А он сказал Яшке, что кровь — это ничего, кровь — ерунда, дело наживное, а вот что трудно, так это быть человеком. Нервы, понимаешь, нужны. А где их возьмешь, эти самые нервы? Ну где?
Яшка не мог сказать, где берутся нервы, и никто не мог. Но какие еще нервы нужны ему, этому человеку, если он один, с одной своей рукой, пошел на тех двоих, у которых по две руки, было непонятно.
А он уже смеялся — это мы в первый раз видели, как он смеется, — и говорил, что в общем-то дело в шляпе, что весна — славная штука, а главное — не хватать колы и двойки в обе жмени.
А потом он сказал: бывайте, братцы, мне пора, я пошел. И когда он уходил быстрым своим шагом, мы услышали сухой деревянный скрип, который шел у него от левой ноги. Яшка побежал за ним и сказал: дядя, а мы на первой смене, вот наше окно.
Возвращался Яшка тоже бегом, но из-за угла на него вдруг выскочил Жорка Гороян: ваше зеленое! И хотя Яшка с ходу дал крен влево, Гороян успел ухватить его за ворот: пацаны, налетай!
Но никто не налетал, только Ленька Брусенский подошел поближе, снял Жоркину руку и сказал: давай, Яшка, мотай за зеленым.
Зазвонил звонок, Яшка замешкался, а потом рванул в школу, но у дверей его накрыли сразу двое, и тогда Яшка без разговоров отдал портфель и рысцой двинул в Кировский садик — за зеленым.
Как возникает дело? Раньше я об этом не думала, просто-напросто не думала, потому что все было ясно: кто-то плохой должен схватить по плеши, — чтобы стать лучше. На хороших же дела не заводят, потому что хорошие и так хороши. Конечно, они могли бы стать еще лучше, но не плохим же судить об этом. Хорошие, они сами себя судят, они если и ошибаются, то прямо так и говорят: смотрите, мы ошиблись, мы и преодолеваем…
А плохие, они ни за что не признаются.
Помню, в третьем еще классе Валерка Стрешинский, двоечник двоечником, каждый день чернила в портфель наливал мне и коленки повидлом мазал, а потом говорил: это она сама, нарочно, чтобы меня от нее пересадили. Как же, говорю, ты врешь, пионерский галстук позоришь! А ты, говорит, тоже сними галстук, когда врешь. И слезы даже пускает: как что, так Стрешинский.

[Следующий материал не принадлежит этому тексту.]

(** [_new_dataset(key, dataset_struct, block_header=False, initial_val=None)].
    In the branch for an ordinary dataset the source passes [initial_val]
    where [data_factory] expects [dimensions] and [self._dimensions] where it
    expects [data]. *)
Definition MFBlock__new_dataset (key : string) (dataset_struct : MFDataStructure)
    (block_header : bool) (initial_val : option (list string)) : M (MFBlock * World) unit :=
  b <- self ;;
  let dataset_path := b_path b ++ [SegS key] in
  (if block_header then
     initial_val <- lift_result (header_initial_val dataset_struct initial_val) ;;
     let new_data := MFBlock_data_factory dataset_struct true dataset_path initial_val in
     _ <- lift_result (index_last "block_headers" (b_block_headers b)) ;;
     update_self (update_last_header
                    (fun h => set_bh_data_items (bh_data_items h ++ [new_data]) h))
   else
     update_self (fun b =>
       set_b_datasets
         (assoc_set Seg_eqb (SegS key)
            (MFBlock_data_factory dataset_struct true dataset_path (VOpaque "dimensions"))
            (b_datasets b)) b)) ;;;
  for_each (ds_keywords dataset_struct) (fun keyword =>
    update_self (fun b =>
      set_b_datasets_keyword
        (assoc_set PyKey_eqb keyword dataset_struct (b_datasets_keyword b)) b)).

(** [_structure_init()]. *)
Definition MFBlock__structure_init : M (MFBlock * World) unit :=
  b <- self ;;
  for_each (bs_data_structures (b_structure b)) (fun kv =>
    for_each (ds_keywords (snd kv)) (fun keyword =>
      update_self (fun b =>
        set_b_datasets_keyword
          (assoc_set PyKey_eqb keyword (snd kv) (b_datasets_keyword b)) b))) ;;;
  for_each (bs_block_header_structure (b_structure b)) (fun dataset =>
    MFBlock__new_dataset (ds_name dataset) dataset true None).

(** [MFBlock.__init__(simulation_data, dimensions, structure, path,
    model_or_sim, container_package=None)]. *)
Definition MFBlock_init (structure : MFBlockStructure) (path : Path)
    (model_type : string) (container_package : option ContainerPackage) : M World MFBlock :=
  c <- MFComment_new (TStr "") ;;
  h <- MFBlockHeader_init (bs_name structure) [] (Some c) (Some path) ;;
  let trailing := path ++ [SegS "blk_trailing_comment"] in
  let post := path ++ [SegS "blk_post_comment"] in
  known <- mfdata_mem trailing ;;
  (if known then ret tt
   else c <- MFComment_new (TStr "") ;; mfdata_set trailing (SComment c)) ;;;
  known <- mfdata_mem post ;;
  (if known then ret tt
   else c <- MFComment_new (TStr nl) ;; mfdata_set post (SComment c)) ;;;
  r <- call_on
         {| b_structure := structure; b_path := path; b_block_headers := [h];
            b_datasets := []; b_datasets_keyword := [];
            b_blk_trailing_comment_path := trailing;
            b_blk_post_comment_path := post;
            b_enabled := Nat.ltb 0 (bs_number_non_optional_data structure);
            b_loaded := false; b_external_file_name := None;
            b_container_package := container_package; b_model_type := model_type |}
         MFBlock__structure_init ;;
  ret (snd r).

Section BlockHeaders.

Context (X : Externals).

(** [_header_exists(key)]. *)
Fixpoint header_exists_in (block_headers : list MFBlockHeader) (comp_key_list : list PyVal)
    : result bool :=
  match block_headers with
  | [] => Ok false
  | block_header :: rest =>
      match MFBlockHeader_get_transient_key X block_header with
      | Ok transient_key =>
          if existsb (fun comp_key => negb (is_none transient_key)
                                      && val_eqb transient_key comp_key) comp_key_list
          then Ok true
          else header_exists_in rest comp_key_list
      | Raise e => Raise e
      | Timeout => Timeout
      end
  end.

Definition MFBlock__header_exists (b : MFBlock) (key : PyVal) : result bool :=
  header_exists_in (b_block_headers b)
    (match key with VList xs => xs | _ => [key] end).

(** Run a method of the last block header; the header keeps what the method
    did to it, also when it raised. *)
Definition on_last_header {A} (m : M MFBlockHeader A) : M (MFBlock * World) A :=
  fun s =>
    match rev (b_block_headers (fst s)) with
    | [] => (Raise (IndexError "block_headers"), s)
    | h :: _ =>
        let '(r, h') := m h in
        (r, (update_last_header (fun _ => h') (fst s), snd s))
    end.

(** [_build_repeating_header(header_data)]. *)
Definition MFBlock__build_repeating_header (header_data : list PyVal) : M (MFBlock * World) unit :=
  b <- self ;;
  key <- lift_result (index "header_data" header_data 0) ;;
  found <- lift_result (MFBlock__header_exists b key) ;;
  if found then ret tt
  else
    last <- lift_result (index_last "block_headers" (b_block_headers b)) ;;
    has_value <-
      match bh_data_items last with
      | [None] => raise (AttributeError "NoneType" "get_data")
      | [Some d] => ret (negb (is_none (data_get_data X d)))
      | _ => ret false
      end ;;
    block_header_path <-
      (if has_value : bool then
         let block_header_path := b_path b ++ [SegI (List.length (b_block_headers b) + 1)] in
         c <- in_world (MFComment_new (TStr "")) ;;
         h <- in_world (MFBlockHeader_init (bs_name (b_structure b)) [] (Some c)
                          (Some block_header_path)) ;;
         update_self (fun b => set_b_block_headers (b_block_headers b ++ [h]) b) ;;;
         ret block_header_path
       else ret (b_path b ++ [SegI (List.length (b_block_headers b))])) ;;
    on_last_header
      (MFBlockHeader_build_header_variables
         (bs_block_header_structure (b_structure b)) block_header_path (VList header_data)).

(** [add_dataset(dataset_struct, data, var_path)]. *)
Definition MFBlock_add_dataset (dataset_struct : MFDataStructure) (data : PyVal)
    (var_path : Path) : M (MFBlock * World) (option MFData) :=
  name <- lift_result (index_last "var_path" var_path) ;;
  let dataset := MFBlock_data_factory dataset_struct true var_path data in
  update_self (fun b => set_b_datasets (assoc_set Seg_eqb name dataset (b_datasets b)) b) ;;;
  in_world (mfdata_set var_path
              (match dataset with Some d => SData d | None => SOther "NoneType" end)) ;;;
  match ds_datatype dataset_struct with
  | dt_list_transient | dt_list_multiple | dt_array_transient =>
      match data with
      | VDict items =>
          for_each items (fun item =>
            match item with
            | VTuple (index :: _) => MFBlock__build_repeating_header [index]
            | _ => ret tt
            end)
      | VList _ => MFBlock__build_repeating_header [VInt 0]
      | VNone => ret tt
      | _ =>
          match ds_datatype dataset_struct with
          | dt_list_multiple => ret tt
          | _ => MFBlock__build_repeating_header [VList [VInt 0]]
          end
      end
  | _ => ret tt
  end ;;;
  ret dataset.

(** [is_empty()]. *)
Fixpoint is_empty_from (datasets : list (Seg * option MFData)) : result bool :=
  match datasets with
  | [] => Ok true
  | (_, None) :: _ => Raise (AttributeError "NoneType" "has_data")
  | (_, Some dataset) :: rest =>
      match data_has_data X dataset with
      | Some true => Ok false
      | _ => is_empty_from rest
      end
  end.

Definition MFBlock_is_empty (b : MFBlock) : result bool := is_empty_from (b_datasets b).

End BlockHeaders.

Section BlockLoad.

Context (X : Externals).

(** The tuples of [_get_package_info]:
    (package_type, file_name, file_path, dict_package_name). *)
Definition PackageInfo : Type := (string * string * string * string)%type.

Fixpoint first_file_item (items : list MFDataItemStructure) (index : nat)
    : option (nat * MFDataItemStructure) :=
  match items with
  | [] => None
  | it :: rest =>
      if String.eqb (dis_type it) "keyword" || String.eqb (dis_type it) "string"
      then Some (index, it)
      else first_file_item rest (S index)
  end.

Fixpoint package_infos (package_type dict_package_name : string)
    (file_locations : list PyVal) : result (list PackageInfo) :=
  match file_locations with
  | [] => Ok []
  | VStr file_location :: rest =>
      let '(file_path, file_name) := os_path_split file_location in
      match package_infos package_type dict_package_name rest with
      | Ok l => Ok ((package_type, file_name, file_path, dict_package_name) :: l)
      | r => r
      end
  | _ :: _ => Raise (TypeError "os.path.split")
  end.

Удивительно мне было это, аж слова сказать не могла: только смотрю на него и думаю — дать бы тебе головой об стенку.
Наказали его тогда здорово: на неделю из школы исключили, а главное, дело завели.
— Стрешинский, запомни, мы на тебя дело завели: чуть что — в детколонию.
А вот теперь, через семь лет, опять на него дело завели. То есть заводить никто не заводил, и детколонией никто не грозился, но в общем дело-то все-таки есть, и даже меня к нему подшили, так что прямо и говорят: дело Стрешинского — Тереховской.
Завтра комсомольское собрание. Надо, говорит Валерка, свою вину признать, покаяться. А в чем? Ну не будь дурой: есть дело — кайся. А то Полина не отвяжется и еще характеристику закатает :— не только в институт, на бухгалтерские курсы не примут.